What is needed:
Copy out the data that follows exactly, leaving out no line.

Excerpted data:
(** *** A new token replaces the old one *)

(** After [refresh_token] only the token just drawn is accepted: whatever
    the callback data, if their token part (what [rsplit] cuts off after the
    last delimiter) is not the new token they are refused, and if it is the
    new token they are accepted for the next hour, giving back the part
    before the delimiter. *)
Theorem refresh_token_replaces p fresh t1 t2 s :
  let '(new, s1) := refresh_token p fresh t1 s in
  new = fresh ∧
  (∀ data front part : string,
     Py.rsplit1 delimiter data = [front; part] → part ≠ fresh →
     ∃ s2, extract_callback_data p data t2 s1 = Py.Returned None s2) ∧
  (∀ data front : string,
     Py.rsplit1 delimiter data = [front; fresh] → t2 ≤ t1 + 3600000000 →
     extract_callback_data p data t2 s1 = Py.Returned (Some front) s1).
Proof.
  unfold refresh_token, generate_token. split; [done|]. split.
  - intros data front part E N.
    rewrite (extract_callback_data_split p data front part t2 _ E).
    unfold validate_token. simpl. rewrite !lookup_insert_eq.
    destruct (t2 >? _); [by eexists|].
    destruct (String.eqb_spec fresh part); [congruence | by eexists].
  - intros data front E T.
    rewrite (extract_callback_data_split p data front fresh t2 _ E).
    unfold validate_token. simpl. rewrite !lookup_insert_eq.
    replace (t2 >? _) with false.
    + by rewrite String.eqb_refl.
    + symmetry. rewrite Z.gtb_ltb. apply Z.ltb_ge. exact T.
Qed.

Output for this task:
(** *** A new token replaces the old one *)

(** After [refresh_token] only the token just drawn is accepted: whatever
    the callback data, if their token part (what [rsplit] cuts off after the
    last delimiter) is not the new token they are refused, and if it is the
    new token they are accepted for the next hour, giving back the part
    before the delimiter. *)
Theorem refresh_token_replaces p fresh t1 t2 s :
  let '(new, s1) := refresh_token p fresh t1 s in
  new = fresh ∧
  (∀ data front part : string,
     Py.rsplit1 delimiter data = [front; part] → part ≠ fresh →
     ∃ s2, extract_callback_data p data t2 s1 = Py.Returned None s2) ∧
  (∀ data front : string,
     Py.rsplit1 delimiter data = [front; fresh] → t2 ≤ t1 + 3600000000 →
     extract_callback_data p data t2 s1 = Py.Returned (Some front) s1).
Proof.
  unfold refresh_token, generate_token. split; [done|]. split.
  - intros data front part E N.
    rewrite (extract_callback_data_split p data front part t2 _ E).
    unfold validate_token. simpl. rewrite !lookup_insert_eq.
    destruct (t2 >? _); [by eexists|].
    destruct (String.eqb_spec fresh part); [congruence | by eexists].
  - intros data front E T.
    rewrite (extract_callback_data_split p data front fresh t2 _ E).
    unfold validate_token. simpl. rewrite !lookup_insert_eq.
    replace (t2 >? _) with false.
    + by rewrite String.eqb_refl.
    + symmetry. rewrite Z.gtb_ltb. apply Z.ltb_ge. exact T.
Qed.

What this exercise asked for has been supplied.